To help answer that question, the AAP's Committee on Nutrition issued a clinical report about lipid screening and cardiovascular health during childhood in the July Pediatrics. The document emphasized lifestyle interventions at both the population and individual levels. It also advocated cholesterol screening for those at increased lifetime risk of cardiovascular disease.
The National Heart, Lung, and Blood Institute's Pediatric Cardiovascular Risk Reduction Initiative is working on its own set of guidelines due out early next year.
"I would like to see [AAP's guidelines] achieve a reasoned and rational approach to this whole area. Hopefully they will raise attention about risk factors for cardiovascular disease in general. These risk factors certainly occur in childhood and may be clustering in families," said Stephen R. Daniels, MD, PhD, the first author on the AAP guidelines. He also chairs the NHLBI's expert panel.
But starting to address the risk for a disease that most likely will not appear for decades is not without controversy. The AAP document urged that those age 8 or older with an LDL higher than 190 mg/dL be considered as possible candidates for cholesterol-lowering medication. Physicians seeing those whose levels are at 160 mg/dL with a family history or more than two other risk factors, or a level of 130 mg/dL and diabetes also should contemplate this intervention, it suggested.
The idea unleashed a firestorm of criticism. Several drugs are approved for this purpose in children and adolescents, but critics charge that data are too limited on their long-term efficacy and safety to make any recommendations that may expand their use.
"The guidelines are based on expert opinion, and they don't have the level of evidence to support them that I would like to see," said Thomas B. Newman, MD, MPH, professor of epidemiology, biostatistics and pediatrics at the University of California, San Francisco. "We don't know at what level of cholesterol and what age the benefits of medication exceed the risks and costs. We don't know what it means to be on these medications for decades, and we don't know whether there's an advantage to starting this young versus starting as an adult."
Concern also was expressed about the influence of possible conflicts of interest because the AAP's Friends of the Children Fund and several members of the panel received some funding from companies that manufacture these medications.
Those behind the guidelines, however, say the conflict of interest is less than perceived. Dr. Daniels said he has consulted Abbott Labs and Merck & Co. Inc., but not on cholesterol-lowering medications. Several committee members had no conflicts to report. "The Committee on Nutrition really has few relationships that would cause a conflict of interest, and the ones that exist are pretty minor," said Dr. Daniels, who also is the pediatrician-in-chief at the Children's Hospital in Aurora, Colo.
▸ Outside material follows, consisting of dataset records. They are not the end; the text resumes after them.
(** * The versioned manifest protocol of [Manifest]

    A shallow embedding of the [Manifest] class (save, load,
    saveAssetManifest, loadAssetManifest, version, _validate,
    patchStackTags) and of the JavaScript values it manipulates.

    The class works on whatever [JSON.parse] returns, so the embedding is
    untyped: a document is a [value], property reads on [null] raise a
    [TypeError], and the in-place rewrites of [patchStackTags] are rebuilt
    functionally (a parsed document is a tree, nothing in it is shared). *)

From Stdlib Require Import String Ascii List Arith NArith Bool Lia.
From Stdlib Require Import DecimalString.
Import ListNotations.
Local Open Scope list_scope.
Local Open Scope string_scope.
Set Warnings "-register-all".

(** ** JavaScript values and the exceptions the code can raise *)

Module JS.

(** A value as [JSON.parse] builds it, plus [undefined], which property
    reads and the object literal of [patchStackTags] introduce.  An object
    is the list of its own properties in the order they were created
    (names that are array indices, which the engine enumerates first, get
    no special place).  A number is kept as the text ToString gives it
    ([1.5], [1e+21], [NaN]; zero and minus zero are both [0]): the code
    only ever tests a number for truthiness or prints it. *)
Inductive value : Type :=
| VUndef
| VNull
| VBool (b : bool)
| VNum (text : string)
| VStr (s : string)
| VArr (items : list value)
| VObj (props : list (string * value)).

(** What a call can throw: the engine's [TypeError], the [SyntaxError] of
    [JSON.parse], the missing-file error of [fs.readFileSync], and
    [new Error(msg)]. *)
Inductive exn : Type :=
| TypeError
| SyntaxError
| ENOENT (path : string)
| Error (msg : string).

Inductive result (A : Type) : Type :=
| Ok (a : A)
| Throw (e : exn).
Arguments Ok {A} a.
Arguments Throw {A} e.

Definition bind {A B : Type} (r : result A) (k : A -> result B) : result B :=
  match r with
  | Ok a => k a
  | Throw e => Throw e
  end.

Declare Scope js_scope.
Delimit Scope js_scope with js.
Notation "x <- r ;; k" := (bind r (fun x => k))
  (at level 61, r at next level, right associativity) : js_scope.
Local Open Scope js_scope.

Fixpoint mapM {A B : Type} (f : A -> result B) (l : list A) : result (list B) :=
  match l with
  | [] => Ok []
  | a :: rest => b <- f a ;; bs <- mapM f rest ;; Ok (b :: bs)
  end.

(** [lookup k ps]: the value of own property [k], [undefined] when there
    is none. *)
Fixpoint lookup (k : string) (ps : list (string * value)) : value :=
  match ps with
  | [] => VUndef
  | (k', v) :: rest => if String.eqb k k' then v else lookup k rest
  end.

Fixpoint has_key (k : string) (ps : list (string * value)) : bool :=
  match ps with
  | [] => false
  | (k', _) :: rest => String.eqb k k' || has_key k rest
  end.

(** [assign k v ps]: the assignment [o.k = v] on the property list of [o].
    An existing property keeps its place, a new one goes last. *)
Fixpoint assign (k : string) (v : value) (ps : list (string * value))
  : list (string * value) :=
  match ps with
  | [] => [(k, v)]
  | (k', v') :: rest =>
      if String.eqb k k' then (k', v) :: rest else (k', v') :: assign k v rest
  end.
The committee also says available research supports this approach and that the studies that may answer the question conclusively would take too long and are unlikely ever to be attempted.
"We have to take the evidence as it exists. ... Some of the kinds of evidence that we would like, such as a direct decrease of myocardial infarction in adults, those studies would take 30 or 40 years. I think they are very unlikely to ever be done," Dr. Daniels said.
Many experts say the new guidelines do not expand statin use in children by very much and are not that different from the ones issued by the AAP about a decade ago or those from other organizations.
For instance, American Heart Assn. recommendations that were published April 10, 2007, in Circulation advised considering starting drug therapy at age 10. Cholesterol levels that would indicate a need to consider medication have been set high deliberately to capture the small number of children who most likely have a genetic condition that raises their cholesterol.
"They are a lot less different than people seem to be giving them credit for," said Samuel Gidding, MD, chief of pediatric cardiology at the Nemours/Alfred I. duPont Hospital for Children in Wilmington, Del. He also is a member of NHLBI's expert panel on this subject. "The main difference is the age at which treatment could start, but the number of children who would need treatment is extremely small. The recommendation really applies to a very select subgroup of children who are at extreme risk for premature heart disease."
Critics, though, would like to see less of a focus on cholesterol and more of an emphasis on the many factors, such as tobacco use or diet, that come together to increase cardiovascular disease risk. The guidelines due from NHLBI are expected to do just that.